No palco, tão ingênua e ilustre, Lúcia a viu pela primeira vez. Estava contracenando com um ator que lhe fazia o papel de pai. Era uma peça sobre traição, decepção e redenção. Nada diferente do que já havia lido ou visto. Porém, naquele dia, deparou-se com lágrimas escorrendo pelo rosto. E em outros momentos disparos do coração também a espantaram. Ficara realmente emocionada com a história daquela menina tão ingênua, tão amável. Aquela personagem não tinha sido domada pela vida, ao qual nos vimos congelados e adestrados, não. Ela não tinha receio de transbordar o que queimava por dentro, e se fazia ser sentida em alto e bom tom. Não era cismada, não a conheciam fria, não se cobrava. Vivia como quem vive por gosto. Lúcia saiu do teatro revigorada. Que trabalho maravilhoso, que bela criação! Traçou novos planos para a vida. Renovou-se.

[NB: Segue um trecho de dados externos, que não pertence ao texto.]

Lemma pixel_difference_mask (F : grid Z) (B : grid Q) thr i j b f :
  pixel B i j = Some b -> pixel F i j = Some f ->
  pixel (difference_mask F B thr) i j
  = Some (if (thr <? Z.abs (to_uint8 b - f))%Z then 255%Z else 0%Z).
Proof.
  intros Hb Hf. unfold difference_mask.
  rewrite pixel_map_grid.
  rewrite (pixel_zip_grid _ _ _ _ _ (to_uint8 b) f); [reflexivity| |exact Hf].
  now rewrite pixel_map_grid, Hb.
Qed.

Lemma shape_difference_mask (F : grid Z) (B : grid Q) thr :
  shape F = shape B -> shape (difference_mask F B thr) = shape F.
Proof.
  intros E. unfold difference_mask.
  rewrite shape_map_grid, shape_zip_grid; rewrite shape_map_grid; auto.
Qed.

(** What a call of [segment] on well-shaped arguments does. *)
Lemma segment_run (h : heap) (frame bg : ref) (F : grid Z) (B : grid Q)
    (thr : Z) :
  h !! frame = Some (U8 F) -> h !! bg = Some (F32 B) ->
  shape F = shape B ->
  exists (mask : ref) (h' : heap),
    preserved h h' /\
    h' !! mask = Some (U8 (difference_mask F B thr)) /\
    segment frame bg thr h
    = (Ret match findContours CHAIN_APPROX_SIMPLE (difference_mask F B thr)
           with
           | [] => None
           | first :: rest => Some (mask, py_max contourArea first rest)
           end, h').
Proof.
  intros HF HB E.
  set (h1 := h ++ [U8 (map_grid to_uint8 B)]).
  set (h2 := h1 ++ [U8 (zip_grid (fun p q => Z.abs (p - q))
                          (map_grid to_uint8 B) F)]).
  set (h3 := h2 ++ [U8 (difference_mask F B thr)]).
  set (h4 := h3 ++ [U8 (difference_mask F B thr)]).
  exists (length h2), h4. split; [|split].
  - subst h1 h2 h3 h4.
    repeat (eapply preserved_trans; [|apply preserved_alloc]).
    apply preserved_refl.
  - subst h4 h3. auto with store.
  - unfold segment.
    rewrite (bind_Ret _ _ _ _ _ (astype_uint8_run _ _ _ HB)). fold h1.
    rewrite (bind_Ret _ _ _ _ h2
               (cv2_absdiff_run h1 (length h) frame
                  (map_grid to_uint8 B) F ltac:(subst h1; auto with store)
                  ltac:(subst h1; auto with store)
                  ltac:(now rewrite shape_map_grid))).
    rewrite (bind_Ret _ _ _ _ h3
               (cv2_threshold_run h2 (length h1) _ thr 255
                  ltac:(subst h2; auto with store))).
    rewrite (bind_Ret _ _ _ _ h4
               (ndarray_copy_run h3 (length h2) _
                  ltac:(subst h3; auto with store))).
    rewrite (bind_Ret _ _ _ _ h4
               (cv2_findContours_run h4 (length h3) _ CHAIN_APPROX_SIMPLE
                  ltac:(subst h4; auto with store))).
    destruct (findContours CHAIN_APPROX_SIMPLE (difference_mask F B thr));
      reflexivity.
Qed.

(** C2.  On a frame and a background of one shape, a pair returned by
    [segment] holds the mask that is 255 exactly where the absolute
    difference between the frame and the background (cast to [uint8])
    exceeds the threshold and 0 elsewhere, and the first contour of
    largest area among the external contours of that mask. *)
Theorem segment_pair (h : heap) (frame bg : ref) (F : grid Z) (B : grid Q)
    (thr : Z) (mask : ref) (hand : Contour) (h' : heap) :
  h !! frame = Some (U8 F) -> h !! bg = Some (F32 B) ->
  shape F = shape B ->
  segment frame bg thr h = (Ret (Some (mask, hand)), h') ->
  exists Mk : grid Z,
    h' !! mask = Some (U8 Mk) /\
    shape Mk = shape F /\
    (forall i j b f, pixel B i j = Some b -> pixel F i j = Some f ->
       pixel Mk i j
       = Some (if (thr <? Z.abs (to_uint8 b - f))%Z then 255%Z else 0%Z)) /\
    exists pre post,
      findContours CHAIN_APPROX_SIMPLE Mk = pre ++ hand :: post /\
      Forall (fun c => (contourArea c < contourArea hand)%Q) pre /\
      Forall (fun c => (contourArea c <= contourArea hand)%Q) post.
Proof.
  intros HF HB E Run.
  destruct (segment_run h frame bg F B thr HF HB E) as (m & h1 & _ & L & R).
  rewrite R in Run.
  destruct (findContours CHAIN_APPROX_SIMPLE (difference_mask F B thr))
    as [|first rest] eqn:C; [discriminate|].
  injection Run as -> <- <-.
  exists (difference_mask F B thr).
  split; [exact L|]. split; [now apply shape_difference_mask|].
  split; [intros i j b f; apply pixel_difference_mask|].
  rewrite C. apply py_max_first.
Qed.


(** ** Finger counter *)

Lemma extreme_argmin_run (coord : point -> Z) (hull : Contour) (h : heap) :
  hull <> [] ->
  extreme argmin coord hull h = (Ret (hull_point argmin coord hull), h).
Proof.
  intros N. unfold extreme, hull_point.
  destruct hull as [|p hull]; [congruence|]. reflexivity.
Qed.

Um ano depois, atravessando a Primeiro de Março, deparou-se na esquina com a atriz que interpretou a personagem, saindo de um táxi. Quis falar-lhe sobre sua inspiração e como ela e sua personagem a ajudaram a mudar de vida. Mas antes que pudesse se dirigir a sua heroína, um homem saiu do carro também. E gritando aos berros, a atriz o alertava:
- Anda! Já estou atrasada pra essa merda. Não faz nada direito! Como se eu já não tivesse que aturar todas aquelas fracassadas depois no camarim. Ahrr, minha bochecha está doendo de tanto forçar o riso. O que não fazemos pra ganhar a vida, senhor...

Lúcia recuou e sorriu como quem descobre um segredo, daqueles que estão bem à amostra de toda a gente, mas somente alguns têm a sorte de vê-lo. Viva a arte!